True. Slavery was based on the absolute right to property guaranteed to the People by the Constitution. Where the People went, so did their rights.

Government is instituted to protect property of every sort; as well that which lies in the various rights of individuals, as that which the term particularly expresses. This being the end of government, that alone is a just government, which impartially secures to every man, whatever is his own.
James Madison's Essay on Property (1792)

-----

Scott said among other things, 1. The Northwest Ordnance was unconstitutional (complete historical nonsense)

Was it? Really? Could you please quote the Article and section of the Constitution that gives the federal government authority over the issue of slavery?

-----

2. that individual state's personal liberty laws were trumped by the Constitution's provision requiring return of runaways

Also true. One cannot have the legal ability to have property returned unless one had a right to that property to begin with.

(You DO realize the sign of an educated mind is the ability to understand a concept like slavery without actually agreeing with the owning of slaves, don't you?)

-----

3. That blacks (free or slave) were not people as defined in the Constitution and had no rights in any court in the land (Federal or State).

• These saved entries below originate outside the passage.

Lemma window_NoDup r n : (n <= 1024)%nat -> NoDup (window r n).
Proof.
  induction n as [|n IH]; intros Hn; [constructor|]. rewrite window_succ. apply NoDup_app. split_and!; [apply IH; lia| |apply NoDup_singleton].
  intros s Hs ->%list_elem_of_singleton. by apply (window_fresh r n).
Qed.

Lemma length_window r n : length (window r n) = n.
Proof. unfold window. by rewrite length_fmap, length_seq. Qed.

(** [Push] takes the slot after the window, unless the window is all of the ring. *)
Lemma Push_full r : ring_ok r 1024 -> Push r = None.
Proof. intros (_ & _ & _ & E). unfold Push. by rewrite E. Qed.

Lemma Push_ok r n : ring_ok r n -> (n < 1024)%nat -> exists r', Push r = Some (slotAt r n, r')
  /\ ring_ok r' (S n) /\ packets r' = packets r /\ window r' (S n) = window r n ++ [slotAt r n].
Proof.
  intros (Hh & Ht & Hn & Hf) Hlt. unfold Push. rewrite Hf, bool_decide_eq_false_2 by lia.
  assert (Z.to_nat (rb_tail r mod packetsPerRing) = slotAt r n) as -> by (unfold slotAt; by rewrite Ht, u32_mod).
  assert (u32 (rb_tail r + 1) = u32 (rb_head r + Z.of_nat (S n))) as Et.
  { rewrite Ht. unfold u32, uwrap. rewrite Zplus_mod_idemp_l. f_equal. lia. }
  cbv zeta. cbn -[u32 Z.modulo Z.eqb packetsPerRing]. rewrite Et, u32_mod. eexists. split; [reflexivity|].
  destruct (Z.eqb_spec ((rb_head r + Z.of_nat (S n)) mod packetsPerRing) (rb_head r mod packetsPerRing)) as [E|E];
    cbn; (split; [|split; [done|exact (window_succ r n)]]); unfold ring_ok; cbn; split_and!; try done; try lia.
  - symmetry. apply bool_decide_eq_true_2. destruct (decide (S n = 1024%nat)) as [|Hne]; [done|]. destruct (mod_apart (rb_head r) (Z.of_nat (S n))); [unfold packetsPerRing; lia|done].
  - rewrite Hf, !bool_decide_eq_false_2; [done| |lia]. intros E'. destruct E. unfold packetsPerRing.
    rewrite E'. change (Z.of_nat 1024) with (1 * 1024). apply Z_mod_plus_full.
Qed.

(** [Return] takes the oldest slots out of the window. *)
Lemma Return_ok r n c : ring_ok r n -> (0 < c <= n)%nat ->
  ring_ok (Return (Z.of_nat c) r) (n - c) /\ packets (Return (Z.of_nat c) r) = packets r
  /\ window (Return (Z.of_nat c) r) (n - c) = drop c (window r n).
Proof.
  intros (Hh & Ht & Hn & Hf) Hc. unfold Return.
  assert ((rb_head r mod packetsPerRing =? rb_tail r mod packetsPerRing) && negb (isFull r) = false) as ->.
  { rewrite Ht, u32_mod, Hf. case_bool_decide; [apply andb_false_r|]. rewrite andb_true_r.
    apply Z.eqb_neq. intros E. apply (mod_apart (rb_head r) (Z.of_nat n)); [unfold packetsPerRing; lia|done]. }
  split_and!; [|done|].
  - unfold ring_ok. cbn -[u32 Nat.sub]. split; [apply u32_range|]. split_and!; [|lia|rewrite bool_decide_eq_false_2; [done|lia]].
    rewrite Ht. unfold u32, uwrap. rewrite Zplus_mod_idemp_l. f_equal. lia.
  - unfold window. rewrite <-fmap_drop, drop_seq. apply list_eq. intros i. rewrite !list_lookup_fmap.
    destruct (decide (i < n - c)%nat) as [Hi|Hi].
    + rewrite !lookup_seq_lt by lia. cbn. f_equal. unfold slotAt. cbn. f_equal.
      unfold u32. rewrite <-Zplus_mod_idemp_l. fold (u32 (rb_head r + Z.of_nat c)). rewrite u32_mod, Zplus_mod_idemp_l. f_equal. lia.
    + rewrite !lookup_seq_ge by lia. done.
Qed.

(** ** What is in flight *)

(** A slot with the endpoint and the bytes that have been put there. *)
Abbreviation inFlight := (nat * (WinRingEndpoint * bytes))%type.
Definition holds (mem : list ringPacket) (f : inFlight) : Prop :=
  exists p, mem !! f.1 = Some p /\ p_addr p = f.2.1 /\ take (length f.2.2) (p_data p) = f.2.2.
Definition allocated (r : ringBuffer) (mem : list ringPacket) : Prop :=
  packets r = Some mem /\ length mem = 1024%nat /\ Forall (fun p => length (p_data p) = bytesPerPacket) mem.

(** Slots of requests that were refused are in the window and not in flight. *)
Definition tx_ok (r : ringBuffer) (flight : list inFlight) : Prop :=
  exists n mem, ring_ok r n /\ allocated r mem /\ flight.*1 `sublist_of` window r n /\ Forall (holds mem) flight.

Lemma sublist_drop_le {A} (l : list A) c d : (c <= d)%nat -> drop d l `sublist_of` drop c l.
Proof. intros H. replace d with (c + (d - c))%nat by lia. rewrite <-drop_drop. apply sublist_drop. Qed.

Also true. The Founders created our country with a social fabric much like that of the ancient Romans. There were 'civil' persons, or citizens of the several states, denizens, or people from other counties who had come here to live (i.e. today's 'illegals') and then slaves.

Before the 14th Amendment, it was the STATES who decided whether of not a denizen deserved to become a civil citizen.

-----

But reading Scott, there is nothing that would have prevented a slave owner from taking his slaves into a free state and setting up shop there.

Also true for reasons already expressed in #2

-----

As Lincoln said in the House Divided speech, we were destined to become all one thing, or all to other.

Since the combined tax rate (consisting of federal taxes, state taxes, local taxes, vehicle taxes, property taxes, etc., etc., etc.) is over 50%, I'd say we wound up with 'the other'.

Congratulations.

541 posted on 05/24/2007 3:36:40 PM PDT by MamaTexan (History is rarely both accurate AND politically correct)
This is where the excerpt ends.